*WORK INSTRUCTIONS*:
Print, in exact form, the lines below from the one containing "Definition set_nodes (v" through the one containing "(** A call through a function pointer. *)", and omit all others.

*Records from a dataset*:
(* ===== verification/Vfs.v ===== *)
(** * fs/vfsfs.c: the file system switch

    The registered file systems, the table of file descriptors and the current
    path.  The operations of a file system are reached through the pointer
    [vops] of a node; the class [Opvectors] says which operations lie behind
    which pointer, so that everything here is independent of the file system.
    A C string argument is the list of its characters.  The messages of
    [VFS_ASSERT] are left out; its [return -1] is not. *)

From S2P Require Import Prelude KList Str.

(** include/fs/vfsfs.h *)
Record vfs_node : Type := mk_node { vops : Z; priv : Z }.

#[export] Instance vfs_node_eq_dec : EqDecision vfs_node.
Proof. solve_decision. Defined.

(** [lookup] either fails or returns 0 with the node it stored; [read] takes the
    private data, the buffer and the count, and gives its result, the bytes it put
    in the buffer and what it stored in [*ready], if anything. *)
Record vfs_opvector (D : Type) : Type := mk_opvector {
  lookup : option (Z -> list Z -> M D (option vfs_node));
  read : option (Z -> Z -> Z -> M D (Z * list Z * option Z));
  close : option (Z -> M D Z);
  open : option (Z -> M D Z)
}.
Arguments mk_opvector {D}.
Arguments lookup {D}.
Arguments read {D}.
Arguments close {D}.
Arguments open {D}.

Record vfs_fs (D : Type) : Type := mk_fs {
  fs_name : list Z;
  fs_mount : option (Z -> M D (option vfs_node))
}.
Arguments mk_fs {D}.
Arguments fs_name {D}.
Arguments fs_mount {D}.

(** The operations behind a [vops] pointer. *)
Class Opvectors (D : Type) : Type := opvector_at : Z -> option (vfs_opvector D).

Definition FD_MAX_NUM : Z := 256.
Definition FD_ALLOCATED : Z := 1.

Record vfs_st (D : Type) : Type := mk_vfs {
  fs_root : list (vfs_fs D);   (** in the order of the list *)
  vfsroot : vfs_node;          (** [__vfsroot] *)
  desc : list Z;               (** 256 pointers to nodes *)
  nodes : gmap Z vfs_node;     (** the nodes that the callers allocated *)
  drv : D                      (** the state of the file systems *)
}.
Arguments mk_vfs {D}.
Arguments fs_root {D}.
Arguments vfsroot {D}.
Arguments desc {D}.
Arguments nodes {D}.
Arguments drv {D}.

Section Vfs.
Context {D : Type} `{Opvectors D}.
Implicit Types (s : vfs_st D).

Definition set_fs_root (v : list (vfs_fs D)) (s : vfs_st D) : vfs_st D :=
  mk_vfs v (vfsroot s) (desc s) (nodes s) (drv s).
Definition set_vfsroot (v : vfs_node) (s : vfs_st D) : vfs_st D :=
  mk_vfs (fs_root s) v (desc s) (nodes s) (drv s).
Definition set_desc (v : list Z) (s : vfs_st D) : vfs_st D :=
  mk_vfs (fs_root s) (vfsroot s) v (nodes s) (drv s).
Definition set_nodes (v : gmap Z vfs_node) (s : vfs_st D) : vfs_st D :=
  mk_vfs (fs_root s) (vfsroot s) (desc s) v (drv s).
Definition set_drv (v : D) (s : vfs_st D) : vfs_st D :=
  mk_vfs (fs_root s) (vfsroot s) (desc s) (nodes s) v.

Definition on_drv {A} (m : M D A) : M (vfs_st D) A := zoom drv set_drv m.

(** A call through a function pointer. *)
Definition op_of {F} (vp : Z) (f : vfs_opvector D -> option F) : M (vfs_st D) F :=
  v <- lift_opt (bad_ptr vp) (opvector_at vp) ;; lift_opt NullDeref (f v).

(** [desc[fd]], with the bounds of the array *)
Definition rd_desc (fd : Z) : M (vfs_st D) Z :=
  d <- gets desc ;;
  if fd <? 0 then fail (BadIndex fd) else lift_opt (BadIndex fd) (d !! Z.to_nat fd).
Definition wr_desc (fd v : Z) : M (vfs_st D) unit :=
  rd_desc fd ;;; modify (fun s => set_desc (<[Z.to_nat fd := v]> (desc s)) s).

Definition rd_node (p : Z) : M (vfs_st D) vfs_node :=
  n <- gets nodes ;; lift_opt (bad_ptr p) (n !! p).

*OUTPUT OF THE TASK*:
Definition set_nodes (v : gmap Z vfs_node) (s : vfs_st D) : vfs_st D :=
  mk_vfs (fs_root s) (vfsroot s) (desc s) v (drv s).
Definition set_drv (v : D) (s : vfs_st D) : vfs_st D :=
  mk_vfs (fs_root s) (vfsroot s) (desc s) (nodes s) v.

Definition on_drv {A} (m : M D A) : M (vfs_st D) A := zoom drv set_drv m.

(** A call through a function pointer. *)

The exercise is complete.